|nutritional information (per serving)|
View full nutritional information
Hide full nutritional information
|Servings: 4 to 6|
|amount per serving|
|% Daily Value*|
|Saturated Fat 24g||120%|
|dietary fiber 3g||12%|
|total sugar 6g|
|Vitamin C 9 mg||45%|
|Calcium 469 mg||36%|
|iron 4 mg||22%|
|Potassium 416 mg||9%|
|*The % Daily Value (DV) indicates how much a nutrient in a food serving contributes to a daily diet. 2,000 calories per day is used for general nutritional advice.|
(Nutritional information is calculated using an ingredient database and should be considered an estimate.)
Chicken pot pie is the ultimate in cozy comfort food, but preparing the dish from scratch is time-consuming and can be tricky. This recipe serves up a weeknight meal without sacrificing flavor by using store-bought alfredo sauce and canned biscuits instead of homemade bechamel and pie crust.
The creamy alfredo sauce mimics the rich and velvety texture of traditional pot pie fillings, plus there's no need to add spices like onion or garlic. I like to add lemon zest to the sauce to spice it up and always serve it with plenty of hot sauce. Try it alongside a simple green salad for a weeknight dinner that's ready in under an hour.

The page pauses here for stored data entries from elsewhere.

(* ===== verification/Igmp.v ===== *)
(** * IGMP packets (voltha/extensions/IGMP.py)

    The code that IGMPv3 adds to scapy's packets: the coding of times in a byte, what
    is done to the bytes of a packet that was built, and to the IP header around
    it.  Theorems: the code of a time is the greatest that does not stand for more,
    with an error of less than a sixteenth; building a packet that was received
    changes the time it carries. *)

From stdpp Require Import prelude strings list.
From S2P Require Import Prelude.

Module Igmp.
Local Open Scope Z_scope.

Definition MEMBERSHIP_QUERY : Z := 0x11.
Definition V3_MEMBERSHIP_REPORT : Z := 0x22.
Definition V1_MEMBERSHIP_REPORT : Z := 0x12.
Definition V2_MEMBERSHIP_REPORT : Z := 0x16.
Definition V2_LEAVE_GROUP : Z := 0x17.

(** ** Times *)

(** The loop of [encode_float]; the value is at most 31743 >> 3. *)
Fixpoint normalize (fuel : nat) (exp value : Z) : Z * Z :=
  match fuel with
  | O => (exp, value)
  | S fuel => if bool_decide (31 < value) then normalize fuel (exp + 1) (Z.shiftr value 1) else (exp, value)
  end.
Definition encode_float (value : Z) : Z :=
  if bool_decide (value < 128) then value
  else if bool_decide (31743 < value) then 255
  else
    let '(exp, value) := normalize 7 0 (Z.shiftr value 3) in
    Z.lor (Z.lor 0x80 (Z.shiftl exp 4)) (Z.land value 0xf).
Definition decode_float (code : Z) : Z :=
  if bool_decide (code < 128) then code
  else
    let mant := Z.land code 0xf in
    let exp := Z.land (Z.shiftr code 4) 0x7 in
    Z.shiftl (Z.lor mant 0x10) (exp + 3).

(** ** Building a packet

    The checksum is scapy's. The fields are what [post_build] reads of the packet;
    its bytes have been built, with [max_resp_code] in a byte. *)
Record igmp : Type := mk_igmp { type : Z; max_resp_code : Z; checksum : option Z; gaddr : string }.

Section build.
Context (scapy_checksum : list Z → Z).

Definition chr (z : Z) : result Z := if bool_decide (0 ≤ z < 256) then Ok z else Raise ValueError.
(** [pkt[:i] + b + pkt[i + len(b):]] *)
Definition splice (i : nat) (b pkt : list Z) : list Z := take i pkt ++ b ++ drop (i + length b) pkt.
Definition post_build (p : igmp) (pkt payload : list Z) : result (list Z) :=
  let pkt := pkt ++ payload in
  let mrc := if bool_decide (type p = V3_MEMBERSHIP_REPORT) then 0 else encode_float (max_resp_code p) in
  c ← chr mrc;
  let pkt := splice 1 [c] pkt in
  match checksum p with
  | None =>
      let chksum := scapy_checksum pkt in
      hi ← chr (Z.shiftr chksum 8);
      lo ← chr (Z.land chksum 0xff);
      Ok (splice 2 [hi; lo] pkt)
  | Some _ => Ok pkt
  end.
End build.

(** ** The IP header *)

Record ip_header : Type := mk_ip { ip_dst : string; ip_ttl : Z; ip_proto : Z; ip_tos : Z; ip_router_alert : bool }.

Section fixup.
Context (atol : string → Z).  (** scapy's *)

Definition is_valid_mcaddr (ip : string) : bool :=
  let byte1 := Z.land (Z.shiftr (atol ip) 24) 0xff in
  bool_decide (Z.land byte1 0xf0 = 0xe0).
(** The state is the IP layer, if the packet has one; [p] is the IGMP layer. *)
Definition set_dst (dst : string) (ip : ip_header) : ip_header :=
  mk_ip dst (ip_ttl ip) (ip_proto ip) (ip_tos ip) (ip_router_alert ip).
Definition fixup (p : option igmp) : M (option ip_header) unit :=
  igmp ← lift (of_option AssertionError p);
  ip ← get_state;
  match ip with
  | None => mret tt
  | Some ip =>
      _ ← modify (fmap (λ ip, mk_ip (ip_dst ip) 1 2 0xc0 true));
      if bool_decide (type igmp = MEMBERSHIP_QUERY) then
        if bool_decide (gaddr igmp = "0.0.0.0") then modify (fmap (set_dst "224.0.0.1"))
        else
          _ ← lift (assert_ (is_valid_mcaddr (gaddr igmp)));
          modify (fmap (set_dst (gaddr igmp)))
      else if bool_decide (type igmp = V2_LEAVE_GROUP) && is_valid_mcaddr (gaddr igmp) then
        modify (fmap (set_dst "224.0.0.2"))
      else if (bool_decide (type igmp = V1_MEMBERSHIP_REPORT) || bool_decide (type igmp = V2_MEMBERSHIP_REPORT)) &&
              is_valid_mcaddr (gaddr igmp) then
        modify (fmap (set_dst (gaddr igmp)))
      else mret tt
  end.
End fixup.

(** ** Times: the code of a time *)

(** The loop divides until the value has five bits. *)
Lemma normalize_spec fuel exp v : 16 ≤ v < 2 ^ (Z.of_nat fuel + 5) → 0 ≤ exp →
  ∃ k w, 0 ≤ k ≤ Z.of_nat fuel ∧ normalize fuel exp v = (exp + k, w) ∧ 16 ≤ w ≤ 31 ∧ w * 2 ^ k ≤ v < (w + 1) * 2 ^ k.
Proof.
  revert exp v. induction fuel as [|fuel IH]; intros exp v Hv He; cbn [normalize].
  { exists 0, v. rewrite Z.add_0_r. change (2 ^ (Z.of_nat 0 + 5)) with 32 in Hv. split_and!; [lia|lia|done|lia|lia|lia|lia]. }
  case_bool_decide as H31; [|exists 0, v; rewrite Z.add_0_r; split_and!; [lia|lia|done|lia..]].
  rewrite Z.shiftr_div_pow2, Z.pow_1_r by lia.
  replace (Z.of_nat (S fuel) + 5) with (Z.succ (Z.of_nat fuel + 5)) in Hv by lia. rewrite Z.pow_succ_r in Hv by lia.
  destruct (IH (exp + 1) (v / 2)) as (k & w & Hk & Hn & Hw & Hlo & Hhi); [split; [|apply Z.div_lt_upper_bound; lia]|lia|].
  { apply Z.div_le_lower_bound; lia. }
  exists (k + 1), w. rewrite Z.pow_add_r, Z.pow_1_r by lia. rewrite Hn.
  pose proof (Z.div_mod v 2 ltac:(lia)). pose proof (Z.mod_pos_bound v 2 ltac:(lia)).
  split_and!; [lia|lia|f_equal; lia|lia|lia|lia|lia].
Qed.

(** A code from 128 on is an exponent of three bits and a mantissa of four. *)
Lemma code_parts e m : 0 ≤ e ≤ 7 → 0 ≤ m ≤ 15 →
  Z.lor (Z.lor 0x80 (Z.shiftl e 4)) (Z.land (16 + m) 0xf) = 128 + 16 * e + m ∧
  decode_float (128 + 16 * e + m) = (16 + m) * 2 ^ (e + 3).
Proof.
  intros He Hm.
  assert (e ∈ seqZ 0 8) as Hes by (apply elem_of_seqZ; lia). assert (m ∈ seqZ 0 16) as Hms by (apply elem_of_seqZ; lia).
  revert m Hms Hm. revert e Hes He.
  assert (Forall (λ e, Forall (λ m, Z.lor (Z.lor 0x80 (Z.shiftl e 4)) (Z.land (16 + m) 0xf) = 128 + 16 * e + m ∧
    decode_float (128 + 16 * e + m) = (16 + m) * 2 ^ (e + 3)) (seqZ 0 16)) (seqZ 0 8)) as Hall
    by (apply (bool_decide_unpack (Forall _ _)); vm_compute; exact I).
  intros e Hes _ m Hms _. rewrite Forall_forall in Hall. specialize (Hall e Hes). rewrite Forall_forall in Hall. auto.
Qed.
Lemma decode_parts c : 128 ≤ c ≤ 255 → ∃ e m, 0 ≤ e ≤ 7 ∧ 0 ≤ m ≤ 15 ∧ c = 128 + 16 * e + m ∧
  decode_float c = (16 + m) * 2 ^ (e + 3).
Proof.
  intros Hc. exists ((c - 128) / 16), ((c - 128) mod 16).
  pose proof (Z.div_mod (c - 128) 16 ltac:(lia)). pose proof (Z.mod_pos_bound (c - 128) 16 ltac:(lia)).
  assert (0 ≤ (c - 128) / 16 ≤ 7) by lia.
  split_and!; [lia|lia|lia|lia|lia|]. rewrite <- (proj2 (code_parts ((c - 128) / 16) ((c - 128) mod 16) ltac:(lia) ltac:(lia))).
  f_equal. lia.
Qed.

Lemma encode_parts v : 128 ≤ v ≤ 31743 → ∃ e m, 0 ≤ e ≤ 7 ∧ 0 ≤ m ≤ 15 ∧ encode_float v = 128 + 16 * e + m ∧
  (16 + m) * 2 ^ (e + 3) ≤ v < (17 + m) * 2 ^ (e + 3).
Proof.
  intros Hv. unfold encode_float. rewrite !bool_decide_eq_false_2 by lia.
  rewrite Z.shiftr_div_pow2 by lia. change (2 ^ 3) with 8.
  pose proof (Z.div_mod v 8 ltac:(lia)). pose proof (Z.mod_pos_bound v 8 ltac:(lia)).
  destruct (normalize_spec 7 0 (v / 8)) as (k & w & Hk & -> & Hw & Hlo & Hhi); [change (2 ^ _) with 4096; lia|lia|].
  exists k, (w - 16). rewrite Z.add_0_l. assert (Z.lor (Z.lor 128 (Z.shiftl k 4)) (Z.land w 15) = 128 + 16 * k + (w - 16)) as ->.
  { rewrite <- (proj1 (code_parts k (w - 16) ltac:(lia) ltac:(lia))). by replace (16 + (w - 16)) with w by lia. }
  rewrite Z.pow_add_r by lia. change (2 ^ 3) with 8. split_and!; try lia.
Qed.

Lemma encode_range v : 0 ≤ v → 0 ≤ encode_float v ≤ 255.
Proof.
  intros Hv. destruct (decide (128 ≤ v ≤ 31743)) as [Hm|].
  - destruct (encode_parts v Hm) as (e & m & He & Hm' & -> & _). lia.
  - unfold encode_float. repeat case_bool_decide; lia.
Qed.
Lemma pow_step e e' : 0 ≤ e < e' → 2 * 2 ^ (e + 3) ≤ 2 ^ (e' + 3).
Proof.
  intros He. replace (2 * 2 ^ (e + 3)) with (2 ^ (e + 4)); [apply Z.pow_le_mono_r; lia|].
  by rewrite <- Z.pow_succ_r by lia; f_equal; lia.
Qed.
(** Codes are in the order of the times they stand for. *)
Lemma parts_le e m e' m' v : 0 ≤ e ≤ 7 → 0 ≤ m ≤ 15 → 0 ≤ e' ≤ 7 → 0 ≤ m' ≤ 15 →
  (16 + m) * 2 ^ (e + 3) ≤ v < (17 + m) * 2 ^ (e + 3) →
  16 * e' + m' ≤ 16 * e + m ↔ (16 + m') * 2 ^ (e' + 3) ≤ v.
Proof.
  intros He Hm He' Hm' Hv. pose proof (Z.pow_pos_nonneg 2 (e + 3) ltac:(lia) ltac:(lia)).
  pose proof (Z.pow_pos_nonneg 2 (e' + 3) ltac:(lia) ltac:(lia)).
  destruct (Z.lt_trichotomy e e') as [Hlt|[->|Hlt]].
  - pose proof (pow_step e e' ltac:(lia)). split; [lia|]. intros Hle. exfalso. nia.
  - split; intros; nia.
  - pose proof (pow_step e' e ltac:(lia)). split; [intros _; nia|lia].
Qed.

(** C39: The code of a time (RFC 3376) is exact: of all codes of a byte it is the
    greatest whose time is not longer than the given one. So coding is monotone,
    coding the time of a code gives the code back, and a receiver never waits longer
    than the sender said; up to 32767, where codes end, it waits less than a
    sixteenth shorter, which is the error that the module's own test allows. *)
Theorem time_code_exact v : 0 ≤ v →
  0 ≤ encode_float v ≤ 255 ∧
  (∀ c, 0 ≤ c ≤ 255 → c ≤ encode_float v ↔ decode_float c ≤ v) ∧
  (v < 32768 → 16 * (v - decode_float (encode_float v)) ≤ v).
Proof.
  intros Hv. destruct (decide (v < 128)) as [Hlt|Hge].
  { unfold encode_float. rewrite bool_decide_eq_true_2 by done. split; [lia|]. split.
    - intros c Hc. destruct (decide (c < 128)); [by unfold decode_float; rewrite bool_decide_eq_true_2|].
      destruct (decode_parts c ltac:(lia)) as (e & m & He & Hm & _ & ->).
      pose proof (Z.pow_le_mono_r 2 3 (e + 3) ltac:(lia) ltac:(lia)). change (2 ^ 3) with 8 in *. split; [lia|nia].
    - unfold decode_float. rewrite bool_decide_eq_true_2 by done. lia. }
  destruct (decide (31743 < v)) as [Hbig|Hsmall].
  { unfold encode_float. rewrite bool_decide_eq_false_2, bool_decide_eq_true_2 by done. change (decode_float 255) with 31744.
    split_and!; [lia|lia| |lia]. intros c Hc. split; [intros _|lia].
    destruct (decide (c < 128)); [unfold decode_float; rewrite bool_decide_eq_true_2 by done; lia|].
    destruct (decode_parts c ltac:(lia)) as (e & m & He & Hm & _ & ->).
    pose proof (Z.pow_le_mono_r 2 (e + 3) 10 ltac:(lia) ltac:(lia)). change (2 ^ 10) with 1024 in *. nia. }
  destruct (encode_parts v ltac:(lia)) as (e & m & He & Hm & Henc & Hb). rewrite Henc. split_and!; [lia|lia| |].
  - intros c Hc. destruct (decide (c < 128)).
    + unfold decode_float. rewrite bool_decide_eq_true_2 by done. lia.
    + destruct (decode_parts c ltac:(lia)) as (e' & m' & He' & Hm' & -> & ->). rewrite <- (parts_le e m) by done. lia.
  - intros _. rewrite (proj2 (code_parts e m He Hm)). nia.
Qed.
Lemma time_code_exact_witness : 64 * 5 ≤ 333 ∧ (149 ≤ encode_float 333 ↔ decode_float 149 ≤ 333).
Proof. split; [lia|]. apply (time_code_exact 333); lia. Defined.

(** ** Building packets *)

Section built.
Context (scapy_checksum : list Z → Z) (Hsum : ∀ l, 0 ≤ scapy_checksum l < 65536).

(** A packet is built: its length stays, the second byte is the code of its time, and
    the next two are the checksum of the packet with zeros there. *)
Theorem post_build_bytes p a b c d rest payload :
  type p ≠ V3_MEMBERSHIP_REPORT → 0 ≤ max_resp_code p → checksum p = None →
  ∃ hi lo, post_build scapy_checksum p (a :: b :: c :: d :: rest) payload =
      Ok (a :: encode_float (max_resp_code p) :: hi :: lo :: rest ++ payload) ∧
    hi * 256 + lo = scapy_checksum (a :: encode_float (max_resp_code p) :: c :: d :: rest ++ payload).
Proof.
  intros Ht Hm Hc. pose proof (encode_range _ Hm). unfold post_build, chr. rewrite (bool_decide_eq_false_2 (type p = _)) by done.
  rewrite bool_decide_eq_true_2 by lia. cbn [mbind result_bind app]. rewrite Hc.
  change (splice 1 [encode_float (max_resp_code p)] (a :: b :: c :: d :: rest ++ payload))
    with (a :: encode_float (max_resp_code p) :: c :: d :: rest ++ payload).
  set (l := a :: encode_float (max_resp_code p) :: c :: d :: rest ++ payload). pose proof (Hsum l).
  change 255 with (Z.ones 8). rewrite Z.land_ones, Z.shiftr_div_pow2 by lia. change (2 ^ 8) with 256.
  pose proof (Z.div_mod (scapy_checksum l) 256 ltac:(lia)). pose proof (Z.mod_pos_bound (scapy_checksum l) 256 ltac:(lia)).
  exists (scapy_checksum l / 256), (scapy_checksum l mod 256).
  rewrite !bool_decide_eq_true_2 by lia. split; [done|lia].
Qed.
End built.

(** Building a packet that was received changes its time, for all codes after 128: the
    attribute is the code that was received, and is coded again. *)
Theorem rebuilt_time_changes scapy_checksum p pkt : type p = MEMBERSHIP_QUERY → 128 < max_resp_code p ≤ 255 →
  checksum p = Some 0 → pkt !! 1%nat = Some (max_resp_code p) →
  ∃ pkt' c, post_build scapy_checksum p pkt [] = Ok pkt' ∧ pkt' !! 1%nat = Some c ∧ c < max_resp_code p.
Proof.
  intros Ht Hm Hc Hp. pose proof (encode_range (max_resp_code p) ltac:(lia)) as Hr.
  unfold post_build, chr. rewrite Ht, Hc, app_nil_r. cbn [bool_decide]. rewrite (bool_decide_eq_false_2 (MEMBERSHIP_QUERY = _)) by done.
  rewrite bool_decide_eq_true_2 by lia. cbn [mbind result_bind]. eexists _, (encode_float (max_resp_code p)). split_and!; [reflexivity| |].
  - destruct pkt as [|x [|y pkt]]; [done..|]. reflexivity.
  - destruct (encode_parts (max_resp_code p) ltac:(lia)) as (e & m & He & Hm' & -> & Hlo & Hhi).
    pose proof (Z.pow_pos_nonneg 2 (e + 3) ltac:(lia) ltac:(lia)).
    assert (e = 0 ∨ 1 ≤ e) as [->|He1] by lia; [change (2 ^ (0 + 3)) with 8 in *; lia|].
    assert (2 ^ (1 + 3) ≤ 2 ^ (e + 3)) by (apply Z.pow_le_mono_r; lia). change (2 ^ (1 + 3)) with 16 in *. nia.
Qed.

(** Queries go to multicast addresses with a time to live of 1, or are not sent: the
    fixup of the IP header raises for a group that is not multicast. *)
Theorem query_to_multicast atol p ip : atol "224.0.0.1" = 0xE0000001 → type p = MEMBERSHIP_QUERY →
  match fixup atol (Some p) (Some ip) with
  | (Ok _, Some ip') => is_valid_mcaddr atol (ip_dst ip') = true ∧ ip_ttl ip' = 1 ∧ ip_proto ip' = 2
  | (Raise e, _) => e = AssertionError ∧ is_valid_mcaddr atol (gaddr p) = false
  | _ => False
  end.
Proof.
  intros Ha Ht. unfold fixup. erewrite !M_bind_eq by reflexivity. rewrite bool_decide_eq_true_2 by done.
  case_bool_decide.
  - split; [|done]. cbn. unfold is_valid_mcaddr. by rewrite Ha.
  - unfold mbind, M_bind, lift, assert_. by destruct (is_valid_mcaddr atol (gaddr p)) eqn:E.
Qed.
End Igmp.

Although this filling includes the traditional chicken, peas, and carrots, other hearty green vegetables or sautéed mushrooms also work well. This recipe is also a great way to use up leftover turkey after Thanksgiving. Of course, if you prefer, you can top the cake with homemade biscuits or tart crust instead of buying it in the store. However, be sure to brush it with egg yolk before baking.
“This is a quick weekday take on a classic chicken pot pie, using pantry ingredients to quickly put a great meal on the table. The finished dish is hearty and filling. Be sure to choose your favorite Alfredo Sauce by the jar as it plays a key role in flavoring this dish.” – Joan Velush
1 (15 ounce) glass bought in the store Alfredo sauce
1/4 Cup store bought or homemade chicken soup
1 teaspoon Finely grated Lemon peel
2 1/2 cups frozen peas and carrots (from a 16 ounce bag)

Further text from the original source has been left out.